Michael slipped out the kitchen door, taking mugs of coffee out to the others. When he came back, he closed the door and leaned against it for a minute. He looked bone white, strained, worse than he had in the months since he'd been transformed fully into a vampire. Claire tried to imagine what they'd said to him to make him look like that, and couldn't even begin to guess. Something bad. No, something horrible.
"Michael," Eve said tensely. She nodded toward Claire's parents. "More coffee?"
He nodded and moved away from the door to pick up the coffeepot, but he never made it to the breakfast table. The kitchen door opened again, and Mr. Bishop and his entourage entered the room.
Tall and haughty as nineteenth-century royalty, the three vampires surveyed the kitchen. The other two vampires were pretty, young, and frightening, but Mr. Bishop was the one in charge; there was no mistaking it. When his gaze fell on her, Claire flinched and turned back to the sizzling eggs.
The female vampire strolled over and dipped her finger in the gravy Shane was stirring, then lifted the finger slowly to her lips to suck it clean. She stared at Shane the whole time. And Shane, Claire realized with a helpless, unpleasant shock, stared right back.
"We'll sit for the meal now," Bishop said to Michael. "You will have the pleasure of serving us, Michael. And if your little friends decide to try to poison me, I'll have your guts out, and believe me, a vampire can suffer a very, very long time when I want him to."
Michael swallowed and nodded once. Claire sent an involuntary look toward her folks, who could not possibly have missed that.

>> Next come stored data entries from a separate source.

(* ===== verification/Alerts.v ===== *)
(** * What an undisturbed poll cycle does

    When calls answer and the weather can be read, a cycle takes every active
    trigger of its shard through its state machine once: the ones that are
    due fire on all of their channels, and nothing else is staged. *)

From S2P Require Import Prelude JsNumber Enums Conditions QuietHours TriggerStateMachine Location Contracts Table World Samples Effects RedisService Weather Outbox Watcher Ledger Async Cycle CycleProps.

(** ** Reading the weather *)

Section Reading.
Context `{WeatherUpstream} (weatherTtl : Z).

Definition of_current (c : OpenMeteoCurrent) : WeatherSnapshot :=
  {| temperature := temperature_2m c; apparentTemp := apparent_temperature c; humidity := relative_humidity_2m c;
     windSpeed := wind_speed_10m c; precipitation := precipitation_ c; weatherCode := weather_code c |}.

(** What a lookup finds: the cached snapshot, or the upstream's. *)
Definition reading (w : World) (lat lon : number) : option WeatherSnapshot :=
  match cmd_get (cacheKey lat lon) w with
  | Some (RSnapshot s) => Some s
  | Some _ => None
  | None => of_current <$> upstream (now w) lat lon
  end.

Lemma getSnapshot_reads w lat lon s :
  0 < weatherTtl -> oracle w = [] -> reading w lat lon = Some s ->
  exists w', getSnapshot weatherTtl lat lon w = (Ok s, w') /\
    (w' = w \/ w' = put (cacheKey lat lon) (RSnapshot s) (Some (now w + weatherTtl * 1000)) w).
Proof.
  intros Httl Ho. unfold reading, getSnapshot, getJson. intros Hr.
  unfold bind at 1 2. rewrite query_ok by done. destruct (cmd_get _ w) as [v|].
  { destruct v; try done. injection Hr as ->. eexists. split; [reflexivity|by left]. }
  apply fmap_Some in Hr as (c & Hc & ->).
  assert (fetch lat lon w = (Ok (of_current c), w)) as Hf.
  { unfold fetch. erewrite bind_ok; [|by apply catch_ok, query_ok]. by rewrite Hc. }
  cbn. erewrite bind_ok by exact Hf. erewrite bind_ok; [eexists; split; [reflexivity|by right]|].
  apply io_ok; [done|]. unfold cmd_set_px. by replace (weatherTtl * 1000 <=? 0) with false by lia.
Qed.

Lemma reading_same w w' lat lon :
  now w' = now w -> redis w' !! cacheKey lat lon = redis w !! cacheKey lat lon -> reading w' lat lon = reading w lat lon.
Proof. intros Hn Hr. unfold reading, cmd_get, peek. by rewrite Hn, Hr. Qed.

(** A snapshot that was just cached is read back. *)
Lemma reading_put w lat lon key s d :
  now w < d -> reading (put key (RSnapshot s) (Some d) w) lat lon = if decide (cacheKey lat lon = key) then Some s else reading w lat lon.
Proof.
  intros Hd. case_decide as Hk; [subst key|by apply reading_same; [|cbn; rewrite lookup_insert_ne by done]].
  unfold reading, cmd_get, peek, expired. cbn. rewrite lookup_insert_eq. cbn. by replace (d <=? now w) with false by lia.
Qed.

End Reading.

(** ** Rows and messages *)

Section Tables.
Context `{UuidSupply}.
Import Repository.
Inductive process_step : World -> Process -> World -> Process -> Prop :=
  (* the three crons *)
  | cron_cycle w p : process_step w p w (start_cycle p)
  | cron_relay w p : process_step w p w (start_job (async_runRelay batchSize) p)
  | cron_prune w p : process_step w p w (start_job async_pruneRelayed p)
  (* a promise goes on *)
  | cycle_goes_on w p i c e c' w' l :
      p_cycles p !! i = Some c ->
      cycle_step (p_shard p) weatherTtl batchSize concurrency e c w = Next c' w' l ->
      process_step w p w' (set_cycle i c' p)
  | job_goes_on w p i job job' w' :
      p_jobs p !! i = Some job -> resume job w = (Some job', w') ->
      process_step w p w' (set_job i job' p)
  (* the process dies in a call, or anywhere else *)
  | cycle_dies w p i c e w' :
      p_cycles p !! i = Some c ->
      cycle_step (p_shard p) weatherTtl batchSize concurrency e c w = Dead w' ->
      process_step w p w' (restarted p)
  | job_dies w p i job w' :
      p_jobs p !! i = Some job -> resume job w = (None, w') ->
      process_step w p w' (restarted p)
  | killed w p : process_step w p w (restarted p).

Inductive fleet_step : Fleet -> Fleet -> Prop :=
  | step_process f i p w' p' :
      f_processes f !! i = Some p -> process_step (f_world f) p w' p' ->
      fleet_step f {| f_world := w'; f_processes := <[i := p']> (f_processes f) |}
  | step_elsewhere f w' :
      elsewhere (f_world f) w' ->
      fleet_step f {| f_world := w'; f_processes := f_processes f |}.

(** *** Every promise in flight is safe *)

Definition worker_sound (w : World) (x : Worker) : Prop :=
  match x with Polling _ p => safe steady outbox_keys p (fun _ _ => True) w | _ => True end.
Definition cycle_sound (w : World) (c : Cycle) : Prop := Forall (worker_sound w) (workers c).
Definition process_sound (w : World) (p : Process) : Prop :=
  Forall (cycle_sound w) (p_cycles p) /\
  Forall (fun job => safe steady outbox_keys job (fun _ _ => True) w) (p_jobs p).

Lemma worker_sound_mono w w' x : steady w w' -> worker_sound w x -> worker_sound w' x.
Proof. intros Hw. destruct x; [done| |done]. by apply (safe_mono steady outbox_keys). Qed.

Lemma cycle_sound_mono w w' c : steady w w' -> cycle_sound w c -> cycle_sound w' c.
Proof. intros Hw Hc. eapply Forall_impl; [exact Hc|]. intros x. by apply worker_sound_mono. Qed.

Lemma process_sound_mono w w' p : steady w w' -> process_sound w p -> process_sound w' p.
Proof.
  intros Hw [Hc Hj]. split.
  - eapply Forall_impl; [exact Hc|]. intros c. by apply cycle_sound_mono.
  - eapply Forall_impl; [exact Hj|]. intros j. by apply (safe_mono steady outbox_keys).
Qed.

Lemma main_step_sound shard c w :
  cycle_sound w c ->
  match main_step shard concurrency c w with
  | Stuck => True
  | Dead w' => steady w w'
  | Next c' w' _ => steady w w' /\ cycle_sound w' c'
  end.
Proof.
  intros Hc. unfold main_step. destruct (main c) as [| |token|token r|r]; [| | | |done].
  - pose proof (steady_acquireLock (cycleLockKey shard) CYCLE_LOCK_TTL_SEC w) as Hs.
    destruct (acquireLock _ _ w) as [[[t|]|e|] w1]; try exact Hs; (split; [exact Hs|]); by eapply cycle_sound_mono.
  - pose proof (steady_findActive (shardBuckets shard) w) as Hs.
    destruct (Repository.findActive _ w) as [[[|t ts]|e|] w1]; try exact Hs; (split; [exact Hs|]).
    2: by apply Forall_replicate.
    all: by eapply cycle_sound_mono.
  - destruct (rejected c); [by split|]. destruct (forallb _ _); by split.
  - pose proof (steady_releaseLock (cycleLockKey shard) token w) as Hs.
    destruct (releaseLock _ _ w) as [[b|e|] w1]; try exact Hs; (split; [exact Hs|]); by eapply cycle_sound_mono.
Qed.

And they hadn't. "Excuse me?" Claire's father asked, and began to rise out of his chair. "Are you threatening these kids?"
Bishop turned those cold eyes toward them, and Claire desperately thought about whether a hot iron skillet with a panful of frying eggs might be a useful weapon against a vampire. Her dad froze, halfway up.
She felt a wave of something go through the room, and her parents' eyes went blank and vague. Her dad sank down again heavily in his chair.
"No more questions," Bishop said to them. "I tire of your chatter."
Claire felt a surge of utter black fury. She wanted to leap on that evil old man and claw his eyes out. The only thing holding her back, in those two long seconds, was the fact that if she tried, they'd all end up dead.
Even Michael.
"Coffee?" Eve broke the silence with a desperate, brittle brightness in her tone. She grabbed the coffeepot from Michael and bore down on Claire's mom and dad like the avenging dark angel of caffeine. Claire wondered what her parents made of Eve, with her rice-powder makeup and black lipstick and raccoon eyeliner, and her dyed-black hair teased into fierce spikes.
Then again, she had coffee, and she was smiling.
"Sure," Claire's mom said, and tried a tentative smile in return. "Thank you, dear. So - did you say that man is a relative of yours?" She cast a look toward Bishop, who was exiting the kitchen and heading for the dining table in the living area. The handsome younger male vamp caught Claire's look and winked, and she hastily focused back on Eve and her parents.
"Nope," Eve said, with fear-fueled cheer. "Distant relative of Michael's. From Europe, you know. Cream?"
"Eggs are done," Claire said, and turned down the burner. "Eve - "
"I hope we have enough plates," Eve interrupted, more than a little frantic. "Jeez, I never thought I'd say this, but where's the good china? Is there good china?"
"Meaning plates without chips in the edges? Yeah. Over there." Shane pointed to a cabinet about four feet higher than Eve's head. She gave him a stare. "Don't look at me - I'm not reaching for it. Still wounded, you know." He was. Claire had forgotten that, too, in the press of all the other stuff - he was doing better, but he'd been out of the hospital only a short while. Hardly enough time to really heal up from the stab wound that had nearly killed him.
That was another good reason not to make waves unless they absolutely had to - without Shane, their ability to fight back was seriously compromised.